--- START ---
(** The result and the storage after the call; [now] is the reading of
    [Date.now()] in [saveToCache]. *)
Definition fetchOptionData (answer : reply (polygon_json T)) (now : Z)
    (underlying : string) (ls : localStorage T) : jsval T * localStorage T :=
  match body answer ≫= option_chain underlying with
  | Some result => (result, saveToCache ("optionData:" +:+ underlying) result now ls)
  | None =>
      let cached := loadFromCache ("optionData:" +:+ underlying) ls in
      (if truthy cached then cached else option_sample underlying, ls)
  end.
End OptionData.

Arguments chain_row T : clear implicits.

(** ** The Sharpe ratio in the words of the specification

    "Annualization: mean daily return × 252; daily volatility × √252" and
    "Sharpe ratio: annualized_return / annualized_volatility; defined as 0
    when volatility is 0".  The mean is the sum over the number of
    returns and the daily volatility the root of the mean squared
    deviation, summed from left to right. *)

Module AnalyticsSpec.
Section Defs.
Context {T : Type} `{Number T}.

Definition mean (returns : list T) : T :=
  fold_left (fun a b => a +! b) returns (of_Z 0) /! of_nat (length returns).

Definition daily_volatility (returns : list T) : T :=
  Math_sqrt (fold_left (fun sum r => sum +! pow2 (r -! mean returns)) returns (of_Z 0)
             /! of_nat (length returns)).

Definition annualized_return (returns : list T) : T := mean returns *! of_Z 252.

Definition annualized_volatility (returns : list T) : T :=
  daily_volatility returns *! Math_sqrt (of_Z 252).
--- END ---
--- START ---
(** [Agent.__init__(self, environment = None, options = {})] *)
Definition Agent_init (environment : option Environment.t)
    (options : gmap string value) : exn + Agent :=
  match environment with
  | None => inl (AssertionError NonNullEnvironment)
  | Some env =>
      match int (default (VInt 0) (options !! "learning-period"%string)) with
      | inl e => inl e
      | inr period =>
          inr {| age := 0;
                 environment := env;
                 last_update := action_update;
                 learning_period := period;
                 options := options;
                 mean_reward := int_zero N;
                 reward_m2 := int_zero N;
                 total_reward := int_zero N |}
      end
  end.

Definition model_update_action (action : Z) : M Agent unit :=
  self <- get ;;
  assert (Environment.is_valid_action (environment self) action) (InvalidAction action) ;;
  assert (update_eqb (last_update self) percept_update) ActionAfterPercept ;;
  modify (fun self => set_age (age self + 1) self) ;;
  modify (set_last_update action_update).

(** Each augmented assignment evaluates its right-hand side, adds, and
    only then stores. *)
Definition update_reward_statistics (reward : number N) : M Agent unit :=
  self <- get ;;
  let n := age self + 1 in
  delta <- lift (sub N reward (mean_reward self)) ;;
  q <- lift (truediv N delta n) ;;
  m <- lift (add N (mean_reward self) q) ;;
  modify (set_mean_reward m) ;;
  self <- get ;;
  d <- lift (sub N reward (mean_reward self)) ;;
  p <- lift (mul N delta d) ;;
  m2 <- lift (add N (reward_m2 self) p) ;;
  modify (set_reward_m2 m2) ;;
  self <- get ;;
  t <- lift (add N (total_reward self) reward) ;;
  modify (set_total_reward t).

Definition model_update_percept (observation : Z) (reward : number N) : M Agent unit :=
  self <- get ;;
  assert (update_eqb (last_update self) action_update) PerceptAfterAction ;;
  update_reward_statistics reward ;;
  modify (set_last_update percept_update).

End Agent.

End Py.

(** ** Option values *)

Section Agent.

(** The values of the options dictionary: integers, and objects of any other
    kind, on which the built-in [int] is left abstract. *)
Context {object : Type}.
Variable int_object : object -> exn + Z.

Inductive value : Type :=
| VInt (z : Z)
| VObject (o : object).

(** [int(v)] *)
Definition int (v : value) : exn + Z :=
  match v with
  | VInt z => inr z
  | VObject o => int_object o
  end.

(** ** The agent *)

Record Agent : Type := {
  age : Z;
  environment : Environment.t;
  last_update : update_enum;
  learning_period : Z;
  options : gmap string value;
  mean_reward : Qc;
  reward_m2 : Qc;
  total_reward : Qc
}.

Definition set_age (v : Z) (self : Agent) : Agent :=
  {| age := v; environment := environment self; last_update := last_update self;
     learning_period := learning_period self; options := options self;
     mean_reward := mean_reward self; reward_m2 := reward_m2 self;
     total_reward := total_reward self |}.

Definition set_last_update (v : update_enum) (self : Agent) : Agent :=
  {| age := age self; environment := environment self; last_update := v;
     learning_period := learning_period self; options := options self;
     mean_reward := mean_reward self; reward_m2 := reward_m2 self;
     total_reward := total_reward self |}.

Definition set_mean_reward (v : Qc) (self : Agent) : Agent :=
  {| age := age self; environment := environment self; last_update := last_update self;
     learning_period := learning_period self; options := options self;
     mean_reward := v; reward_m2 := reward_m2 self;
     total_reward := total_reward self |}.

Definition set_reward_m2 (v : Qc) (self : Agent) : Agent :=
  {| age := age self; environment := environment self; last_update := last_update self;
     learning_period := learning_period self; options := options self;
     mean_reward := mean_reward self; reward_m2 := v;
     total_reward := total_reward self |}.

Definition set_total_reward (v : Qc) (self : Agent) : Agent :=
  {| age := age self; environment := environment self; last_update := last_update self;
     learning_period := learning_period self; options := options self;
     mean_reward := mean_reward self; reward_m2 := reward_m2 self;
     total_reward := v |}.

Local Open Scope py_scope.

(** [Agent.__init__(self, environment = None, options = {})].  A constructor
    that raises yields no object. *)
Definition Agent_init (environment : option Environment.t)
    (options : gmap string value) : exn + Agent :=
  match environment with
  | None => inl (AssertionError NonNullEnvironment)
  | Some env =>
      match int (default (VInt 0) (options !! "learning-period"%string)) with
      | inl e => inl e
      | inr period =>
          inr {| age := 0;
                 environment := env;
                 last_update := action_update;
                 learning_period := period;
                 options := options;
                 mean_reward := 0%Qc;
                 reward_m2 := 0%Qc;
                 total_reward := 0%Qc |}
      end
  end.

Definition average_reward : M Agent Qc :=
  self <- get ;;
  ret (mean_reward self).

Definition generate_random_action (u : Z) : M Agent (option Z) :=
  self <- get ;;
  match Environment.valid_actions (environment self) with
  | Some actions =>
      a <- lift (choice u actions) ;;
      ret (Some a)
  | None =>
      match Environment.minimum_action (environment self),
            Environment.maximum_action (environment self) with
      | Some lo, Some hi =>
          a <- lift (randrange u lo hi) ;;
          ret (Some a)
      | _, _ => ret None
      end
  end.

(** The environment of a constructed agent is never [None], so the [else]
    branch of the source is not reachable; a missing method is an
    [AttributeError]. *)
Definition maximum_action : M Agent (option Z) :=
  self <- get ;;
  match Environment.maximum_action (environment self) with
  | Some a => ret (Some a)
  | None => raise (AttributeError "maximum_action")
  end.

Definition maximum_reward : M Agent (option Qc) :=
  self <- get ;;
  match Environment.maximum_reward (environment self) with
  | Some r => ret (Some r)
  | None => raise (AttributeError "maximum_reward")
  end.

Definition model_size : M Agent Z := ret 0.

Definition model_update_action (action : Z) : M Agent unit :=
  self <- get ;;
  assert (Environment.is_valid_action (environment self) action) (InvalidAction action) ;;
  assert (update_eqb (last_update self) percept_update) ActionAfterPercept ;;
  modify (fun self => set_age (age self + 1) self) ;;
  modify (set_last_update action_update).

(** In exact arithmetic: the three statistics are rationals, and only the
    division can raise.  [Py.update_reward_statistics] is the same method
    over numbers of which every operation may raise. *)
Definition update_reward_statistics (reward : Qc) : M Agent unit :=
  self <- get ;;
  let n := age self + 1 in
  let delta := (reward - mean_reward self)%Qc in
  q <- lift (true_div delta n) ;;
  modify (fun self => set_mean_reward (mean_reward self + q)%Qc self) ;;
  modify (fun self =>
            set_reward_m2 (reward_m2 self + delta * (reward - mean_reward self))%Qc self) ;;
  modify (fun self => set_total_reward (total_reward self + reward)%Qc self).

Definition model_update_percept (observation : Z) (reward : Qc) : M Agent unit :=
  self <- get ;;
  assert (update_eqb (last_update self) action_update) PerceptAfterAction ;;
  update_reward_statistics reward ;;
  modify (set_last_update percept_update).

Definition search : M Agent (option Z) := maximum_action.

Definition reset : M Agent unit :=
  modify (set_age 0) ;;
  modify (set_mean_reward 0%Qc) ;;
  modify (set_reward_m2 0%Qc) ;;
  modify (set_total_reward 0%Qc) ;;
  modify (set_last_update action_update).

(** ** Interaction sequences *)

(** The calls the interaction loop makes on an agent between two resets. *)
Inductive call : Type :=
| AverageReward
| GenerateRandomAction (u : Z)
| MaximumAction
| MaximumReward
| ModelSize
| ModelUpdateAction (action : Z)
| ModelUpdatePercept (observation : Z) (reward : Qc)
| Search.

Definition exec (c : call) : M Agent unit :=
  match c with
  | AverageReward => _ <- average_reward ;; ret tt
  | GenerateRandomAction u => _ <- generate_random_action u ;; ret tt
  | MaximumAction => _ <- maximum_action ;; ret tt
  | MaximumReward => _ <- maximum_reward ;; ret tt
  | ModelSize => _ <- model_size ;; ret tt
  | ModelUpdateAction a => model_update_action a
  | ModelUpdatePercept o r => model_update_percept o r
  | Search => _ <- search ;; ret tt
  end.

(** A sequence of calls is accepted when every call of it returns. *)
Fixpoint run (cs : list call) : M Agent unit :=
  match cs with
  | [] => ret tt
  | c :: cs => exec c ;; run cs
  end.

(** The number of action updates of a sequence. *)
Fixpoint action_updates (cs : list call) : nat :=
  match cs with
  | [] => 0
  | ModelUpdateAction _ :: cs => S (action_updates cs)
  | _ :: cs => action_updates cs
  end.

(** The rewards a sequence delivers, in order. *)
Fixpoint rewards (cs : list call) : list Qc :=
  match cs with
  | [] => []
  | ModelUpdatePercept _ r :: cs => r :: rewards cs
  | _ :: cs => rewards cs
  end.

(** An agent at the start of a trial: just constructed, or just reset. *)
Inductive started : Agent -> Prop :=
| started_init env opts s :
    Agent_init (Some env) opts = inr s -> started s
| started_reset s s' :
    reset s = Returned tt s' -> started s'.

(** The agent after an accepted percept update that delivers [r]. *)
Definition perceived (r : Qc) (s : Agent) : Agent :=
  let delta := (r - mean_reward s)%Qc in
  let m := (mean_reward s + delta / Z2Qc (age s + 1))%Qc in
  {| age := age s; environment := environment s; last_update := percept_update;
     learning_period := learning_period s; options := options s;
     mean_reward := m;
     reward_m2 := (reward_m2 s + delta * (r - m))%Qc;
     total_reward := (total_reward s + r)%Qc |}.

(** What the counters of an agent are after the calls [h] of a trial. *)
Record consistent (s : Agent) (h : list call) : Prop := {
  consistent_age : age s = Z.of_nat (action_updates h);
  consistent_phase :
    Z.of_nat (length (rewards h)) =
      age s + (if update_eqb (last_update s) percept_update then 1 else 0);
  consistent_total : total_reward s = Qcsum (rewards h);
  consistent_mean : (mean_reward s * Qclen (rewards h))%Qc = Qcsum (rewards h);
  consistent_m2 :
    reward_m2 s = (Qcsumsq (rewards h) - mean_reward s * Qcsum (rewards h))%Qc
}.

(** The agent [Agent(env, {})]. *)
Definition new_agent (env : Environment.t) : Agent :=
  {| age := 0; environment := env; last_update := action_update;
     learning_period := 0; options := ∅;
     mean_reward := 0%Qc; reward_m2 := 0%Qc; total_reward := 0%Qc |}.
--- END ---
#### TASK PROMPT:
Look through the entries above, and wherever a line holds the word "values", copy it.

#### SOLUTION TO THIS EXERCISE:
(** ** Option values *)
(** The values of the options dictionary: integers, and objects of any other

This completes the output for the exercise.